Те месяцы, которые Наташа прожила в Париже, остались в моих воспоминаниях связанными с нею. Утром я уходила учиться, а она слушала лекции по литературе в Коллеж де Франс, потом мы завтракали вместе в дешевой русской столовой на Рю Муффтар («Муффтарка», как ее называли) или обходились чашкой кофе с длинным белым хрустящим французским хлебом, который так приятно было ломать. После моих практических занятий мы бродили по Парижу, открывая каждый день какой-нибудь новый для нас квартал, — то нарядный сквер в одном из элегантных предместий, где среди деревьев стоял памятник Бальзаку в виде огромной головы мыслителя, вырастающей из мраморной глыбы, то кладбище, где были похоронены коммунары, чья стена сохранила еще трещины и следы пуль, то как-то мы обнаружили между старыми уличками пустырь, носящий громкое название «Сквер Арен», — это действительно был угол старой Лютеции, чудом уцелевший на левом берегу Сены: глинистая почва сохранила следы мест для зрителей — один из секторов амфитеатра, где когда-то происходили зрелища, и два-три дерева, древние жители тех мест, еще вздымались там. Мы ходили с Наташей на Монмартр, поднимались по крутым уличкам на вершину пригорка, который венчала белая церковь Святого сердца Иисуса[226]: оттуда видны были не только весь огромный Париж и Сена, тусклой лентой змеящаяся среди каменных набережных и уходящая вдаль, но и Фонтенбло[227] и вдалеке Версаль.

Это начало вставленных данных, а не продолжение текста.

(** The character before the position reached after reading [x] from a
    position preceded by [prev]. *)
Definition prev_after (prev : option ascii) (x : str) : option ascii :=
  match rev x with
  | c :: _ => Some c
  | [] => prev
  end.

(** What a match is, without the search: [matches r prev x rest prev' gs]
    says that, at a position preceded by [prev] and followed by [x ++ rest],
    the expression [r] can take exactly [x], closing the groups [gs]. *)
Inductive matches : Re.re -> option ascii -> str -> str -> option ascii
                    -> list str -> Prop :=
| M_Eps prev rest : matches Re.Eps prev [] rest prev []
| M_Lit c prev rest : matches (Re.Lit c) prev [c] rest (Some c) []
| M_Cls p c prev rest :
    p c = true -> matches (Re.Cls p) prev [c] rest (Some c) []
| M_Seq r1 r2 prev x1 x2 rest p1 p2 g1 g2 :
    matches r1 prev x1 (x2 ++ rest) p1 g1 ->
    matches r2 p1 x2 rest p2 g2 ->
    matches (Re.Seq r1 r2) prev (x1 ++ x2) rest p2 (g1 ++ g2)
| M_Opt_some r prev x rest p' g :
    matches r prev x rest p' g -> matches (Re.Opt r) prev x rest p' g
| M_Opt_none r prev rest : matches (Re.Opt r) prev [] rest prev []
| M_Rep lazy plus p prev x rest :
    Forall (fun c => p c = true) x ->
    (plus = true -> x <> []) ->
    matches (Re.Rep lazy plus p) prev x rest (prev_after prev x) []
| M_Cap r prev x rest p' g :
    matches r prev x rest p' g -> matches (Re.Cap r) prev x rest p' (g ++ [x])
| M_Bol ml prev rest :
    Re.at_bol ml prev = true -> matches (Re.Bol ml) prev [] rest prev []
| M_Eol prev rest :
    Re.at_eol rest = true -> matches Re.Eol prev [] rest prev [].

(** The match [m] reported by a scan of [text] is a match of [r] at the
    offset [start m]. *)
Definition matched_at (r : Re.re) (text : str) (m : Re.found) : Prop :=
  exists pre s rest,
    text = pre ++ s /\ List.length pre = Re.start m /\
    Re.match_at r (prev_after None pre) s = Some (Re.groups m, rest).
(** * bilibili-summarizer: the page-processing pipeline

    A shallow embedding of [main.py], [summarize.py], [read_prompt.py] and
    [generate_subtitles.py].  Python strings are sequences of Unicode code
    points; the filesystem is a finite map from path strings to files; the
    remote services (video platform, HTTP, speech-to-text, completion
    service) are an interface whose operations act on an abstract world.
    Every function of the program is a computation in a monad that threads
    the program state, may raise a Python exception, and emits the
    observable events (log records, sleeps, service calls, file writes and
    removals) in program order. *)

From Stdlib Require Import QArith DecimalN.
From stdpp Require Import gmap strings list fin_maps.

Open Scope Z_scope.

(** ** Python strings *)

(** A character is a Unicode code point, a [str] is a list of them. *)
Definition char := N.
Definition str := list char.
Definition path := str.

(** String literals of the source, from their ASCII spelling. *)
Definition lit (s : string) : str :=
  map Ascii.N_of_ascii (String.list_ascii_of_string s).

(** [str.isspace] of one character: the code points CPython's
    [_PyUnicode_IsWhitespace] accepts. *)
Definition isspace (c : char) : bool :=
  ((9 <=? c) && (c <=? 13) || (28 <=? c) && (c <=? 32)
   || (c =? 133) || (c =? 160) || (c =? 5760)
   || (8192 <=? c) && (c <=? 8202)
   || (c =? 8232) || (c =? 8233) || (c =? 8239) || (c =? 8287)
   || (c =? 12288))%N.

Fixpoint dropwhile {A} (p : A -> bool) (l : list A) : list A :=
  match l with
  | [] => []
  | x :: r => if p x then dropwhile p r else l
  end.

(** [s.lstrip()], [s.rstrip()] and [s.strip()] without arguments. *)
Definition lstrip (s : str) : str := dropwhile isspace s.
Definition rstrip (s : str) : str := rev (dropwhile isspace (rev s)).
Definition strip (s : str) : str := lstrip (rstrip s).

(** Truth value of a string: the empty string is false. *)
Definition truthy (s : str) : bool :=
  match s with [] => false | _ => true end.

(** [sep.join(parts)]. *)
Fixpoint join (sep : str) (parts : list str) : str :=
  match parts with
  | [] => []
  | [p] => p
  | p :: rest => p ++ sep ++ join sep rest
  end.

(** Decimal digits of a natural number, most significant first. *)
Fixpoint uint_digits (d : Decimal.uint) : str :=
  match d with
  | Decimal.Nil => []
  | Decimal.D0 r => 48%N :: uint_digits r
  | Decimal.D1 r => 49%N :: uint_digits r
  | Decimal.D2 r => 50%N :: uint_digits r
  | Decimal.D3 r => 51%N :: uint_digits r
  | Decimal.D4 r => 52%N :: uint_digits r
  | Decimal.D5 r => 53%N :: uint_digits r
  | Decimal.D6 r => 54%N :: uint_digits r
  | Decimal.D7 r => 55%N :: uint_digits r
  | Decimal.D8 r => 56%N :: uint_digits r
  | Decimal.D9 r => 57%N :: uint_digits r
  end.

Definition digits (n : N) : str := uint_digits (N.to_uint n).
(** * PyTeal leaf expressions: [Global], [Int] and [EnumInt]

    A shallow embedding of [pyteal/ast/global_.py] and [pyteal/ast/int.py],
    with the properties of their constructors, of their lowering
    ([__teal__]), of their renderings ([__str__]) and of [type_of]. *)

From Stdlib Require Import ZArith String List Lia.
From stdpp Require Import base option list gmap strings pretty.
Import ListNotations.

Local Open Scope string_scope.
Local Open Scope Z_scope.

(** ** Python values and exceptions *)

(** The classes of the values a caller can hand to [Int(...)]. *)
Inductive PyType : Set :=
| ty_int | ty_bool | ty_float | ty_str | ty_bytes | ty_NoneType.

#[global] Instance PyType_eq_dec : EqDecision PyType.
Proof. solve_decision. Defined.

(** Python values. Integers are unbounded; a finite float is
    [mantissa * 2 ^ exponent]. *)
Inductive PyValue : Set :=
| PyInt (z : Z)
| PyBool (b : bool)
| PyFloat (mantissa exponent : Z)
| PyStr (s : string)
| PyBytes (bs : list Byte.byte)
| PyNone.

(** [type(value)]: the exact class of a value. *)
Definition type (value : PyValue) : PyType :=
  match value with
  | PyInt _ => ty_int
  | PyBool _ => ty_bool
  | PyFloat _ _ => ty_float
  | PyStr _ => ty_str
  | PyBytes _ => ty_bytes
  | PyNone => ty_NoneType
  end.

А по воскресеньям мы забирались в Лувр, — ведь вход во все музеи был тогда бесплатный. Денег у нас было мало, особенно у Наташи, и поэтому мы не бывали ни в театрах, ни в концертах, а по вечерам сидели в моей комнате, читали, а иногда Наташа пела, — у нее был очень приятный задушевный голос, она знала множество песен, особенно украинских.

Приходили мои товарищи, иногда заходил Данаев. Однажды он привел с собой своего товарища Виталия[228]. Виталий приехал откуда-то с Волги, где принимал участие в социал-демократической организации, был арестован и бежал из тюрьмы. Думаю, что он был превосходным оратором, — во всяком случае, мы с Наташей заслушивались его рассказами. У него было очень выразительное подвижное лицо, бритое, как у актера, и он рассказывал нам иногда, что играл в театре, не то в Саратове, не то в Самаре. Он хорошо декламировал и часто читал нам вслух стихи, но я замечала, что это были стихи, напечатанные в сборниках «Чтец-декламатор».

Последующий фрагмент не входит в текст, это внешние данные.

(** * dvitch.module: the component tree of [class Module]

    A shallow embedding of [src/dvitch/module.py].  Python objects live in a
    heap indexed by locations, so that object identity (the [is] of Python)
    is equality of locations.  Every instance carries its [__dict__]; the
    three registries [_parameters], [_modules], [_buffers] are ordered
    dictionaries stored in it by [__init__].  Exceptions are values of an
    error type, generators are the list of items they yield together with
    the exception that ended them, if any.  The interpreter's bound on
    nested calls is the [depth] argument of the functions that recurse
    through attribute lookup or through the tree: a call that exceeds it
    raises [RecursionError], as in Python.  Attribute reads follow the
    lookup of CPython 3.11: the data descriptors of the type, the
    instance's [__dict__], the other attributes of the type and of
    [object], and last the hook [__getattr__].  A call [self.m(...)] reads
    the attribute [m] first and calls what the read gives. *)

From Stdlib Require Import ZArith String Ascii List Lia.
From stdpp Require Import base gmap strings list.

Set Warnings "-register-all".
Lemma cut_at_removes (chunk cutoff : str) :
  cutoff <> [] -> contains cutoff (cut_at chunk cutoff) = false.
Proof.
  intros Hne. destruct (find_nat chunk cutoff) as [i|] eqn:F.
  - rewrite (cut_at_found _ _ _ F).
    destruct (contains cutoff (firstn i chunk)) eqn:E; [|reflexivity].
    exfalso. apply contains_true_iff in E as (a & b & E).
    pose proof (find_nat_bound _ _ _ F) as Hb.
    assert (Hc : chunk = a ++ cutoff ++ (b ++ skipn i chunk)).
    { rewrite <- (firstn_skipn i chunk) at 1. rewrite E.
      rewrite <- !app_assoc. reflexivity. }
    pose proof (find_nat_first _ _ _ F _ _ Hc) as Hi.
    assert (Hl : List.length (firstn i chunk) = i)
      by (rewrite length_firstn; lia).
    rewrite E, !length_app in Hl.
    destruct cutoff; [congruence|]. cbn [List.length] in Hl. lia.
  - rewrite (cut_at_absent _ _ F). unfold contains. rewrite F. reflexivity.
Qed.

Lemma fold_cut_at_removes (tokens : list str) (chunk t : str) :
  In t tokens -> t <> [] ->
  contains t (fold_left cut_at tokens chunk) = false.
Proof.
  revert chunk. induction tokens as [|t0 tokens IH]; intros chunk Hin Hne.
  - destruct Hin.
  - cbn [fold_left]. destruct Hin as [-> | Hin].
    + apply (contains_false_substring t _ (cut_at chunk t)).
      * apply cut_at_removes. exact Hne.
      * apply is_prefix_substring. apply fold_cut_at_prefix.
    + apply IH; assumption.
Qed.

Lemma dropwhile_suffix {A} (p : A -> bool) (l : list A) :
  exists w, l = w ++ dropwhile p l /\ forallb p w = true.
Proof.
  exists (takewhile p l). split.
  - apply takewhile_dropwhile.
  - apply forallb_takewhile.
Qed.

Lemma dropwhile_head_isspace (l : str) :
  starts_nonspace (dropwhile isspace l) = true.
Proof.
  induction l as [|c l IH]; [reflexivity|]. cbn [dropwhile].
  destruct (isspace c) eqn:E; [exact IH|]. cbn. rewrite E. reflexivity.
Qed.

Lemma strip_substring (s : str) : is_substring (strip s) s.
Proof.
  unfold strip.
  destruct (dropwhile_suffix isspace s) as (w1 & H1 & _).
  destruct (dropwhile_suffix isspace (rev (dropwhile isspace s)))
    as (w2 & H2 & _).
  set (t := dropwhile isspace s) in *.
  set (u := dropwhile isspace (rev t)) in *.
  exists w1, (rev w2).
  rewrite H1 at 1. f_equal.
  rewrite <- (rev_involutive t), H2, rev_app_distr. reflexivity.
Qed.

Lemma strip_trimmed (s : str) :
  starts_nonspace (strip s) = true /\ starts_nonspace (rev (strip s)) = true.
Proof.
  unfold strip. rewrite rev_involutive. split.
  - destruct (dropwhile_suffix isspace (rev (dropwhile isspace s)))
      as (w2 & H2 & _).
    set (t := dropwhile isspace s) in *.
    set (u := dropwhile isspace (rev t)) in *.
    assert (Ht : t = rev u ++ rev w2).
    { rewrite <- (rev_involutive t), H2, rev_app_distr. reflexivity. }
    pose proof (dropwhile_head_isspace s) as Hh. fold t in Hh.
    destruct (rev u) as [|c r] eqn:E; [reflexivity|].
    rewrite Ht in Hh. exact Hh.
  - apply dropwhile_head_isspace.
Qed.

Lemma slice_firstn_skipn {A} (s : list A) (lo hi : Z) :
  (0 <= lo <= hi)%Z ->
  slice s lo hi = firstn (Z.to_nat (hi - lo)) (skipn (Z.to_nat lo) s).
Proof.
  intros H. unfold slice, norm_index.
  destruct (Z.ltb_spec lo 0); [lia|]. destruct (Z.ltb_spec hi 0); [lia|].
  unfold len. destruct (Z.le_gt_cases lo (Z.of_nat (List.length s))).
  - rewrite (Z.min_l lo) by lia.
    destruct (Z.le_gt_cases hi (Z.of_nat (List.length s))).
    + rewrite Z.min_l by lia. reflexivity.
    + rewrite Z.min_r by lia.
      rewrite !firstn_all2; [reflexivity| |]; rewrite length_skipn; lia.
  - rewrite !Z.min_r by lia. rewrite Z.sub_diag. cbn [Z.to_nat firstn].
    rewrite (skipn_all2 s) by lia. rewrite firstn_nil. reflexivity.
Qed.

Lemma slice_from_skipn {A} (s : list A) (lo : Z) :
  (0 <= lo)%Z -> slice_from s lo = skipn (Z.to_nat lo) s.
Proof.
  intros H. unfold slice_from, norm_index.
  destruct (Z.ltb_spec lo 0); [lia|]. unfold len.
  destruct (Z.le_gt_cases lo (Z.of_nat (List.length s))).
  - rewrite Z.min_l by lia. reflexivity.
  - rewrite Z.min_r by lia. rewrite Nat2Z.id.
    rewrite !skipn_all2 by lia. reflexivity.
Qed.

Lemma is_suffix_substring (t s : str) : is_suffix t s -> is_substring t s.
Proof. intros [h ->]. exists h, []. rewrite app_nil_r. reflexivity. Qed.

Lemma skipn_suffix (n : nat) (s : str) : is_suffix (skipn n s) s.
Proof. exists (firstn n s). symmetry. apply firstn_skipn. Qed.

Lemma skip_length_prefix_suffix (raw chunk : str) :
  skip_length_prefix raw = Ok chunk -> is_suffix chunk raw.
Proof.
  unfold skip_length_prefix. destruct raw as [|c raw].
  - cbn. intros [= <-]. exists []. reflexivity.
  - cbn [truthy]. rewrite index_0_cons.
    destruct (c =? 0x81).
    + intros [= <-]. destruct (3 <? len (c :: raw))%Z.
      * rewrite slice_from_skipn by lia. apply skipn_suffix.
      * exists (c :: raw). rewrite app_nil_r. reflexivity.
    + destruct (c <? 128); intros [= <-].
      * rewrite slice_from_skipn by lia. apply skipn_suffix.
      * exists []. reflexivity.
Qed.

Мы с Наташей и, конечно, Герман увлекались теперь другими стихами и показывали их Виталию. Он внимательно прочитывал сперва глазами, а потом вслух и просил дать ему книгу, чтобы переписать. У него была толстая тетрадка, в которую он записывал стихи, которые ему нравились. Иногда он пел нам — у него был сильный баритон, и он охотно пел драматические веши, вроде баллады Рубинштейна «Перед воеводой молча он стоит». Перед тем как запеть, он просил, чтобы мы погасили свет, объясняя это тем, что ему приходится гримасничать во время пения, а он не хочет, чтобы на него в это время смотрели.

Мы так подружились с ним, что, когда в нижнем этаже у моей хозяйки освободилась еще одна комната, я предложила ему переехать туда. Он поморщился и сказал, что не может платить вперед, как этого требовала наша хозяйка. Я заявила, что это можно обойти, и Виталий поселился в том же доме, что и мы с Наташей, но этажом ниже. Теперь после партийных собраний мы возвращались все вместе, а вскоре к нашей компании присоединился еще один юноша, тоже член партийной группы[229]. Теперь у нас было два поэта, но меня это не вдохновляло. Напротив, я совершенно перестала писать стихи, потому что чувствовала, что их надо писать совсем иначе, чем те авторы, которыми я когда-то увлекалась. Ни Надсон, ни Некрасов теперь не говорили мне ничего, а столько было нового в поэзии, что говорилось современным нам языком, что волновало и трогало! Каждое новое стихотворение Блока мы встречали восторженно, и номер журнала или альманаха, где эти стихи печатались, был для нас самым желанным. Так мы узнали «Незнакомку» — не пьесу, а стихотворение, так узнали те стихи, которые впоследствии были напечатаны во втором томе.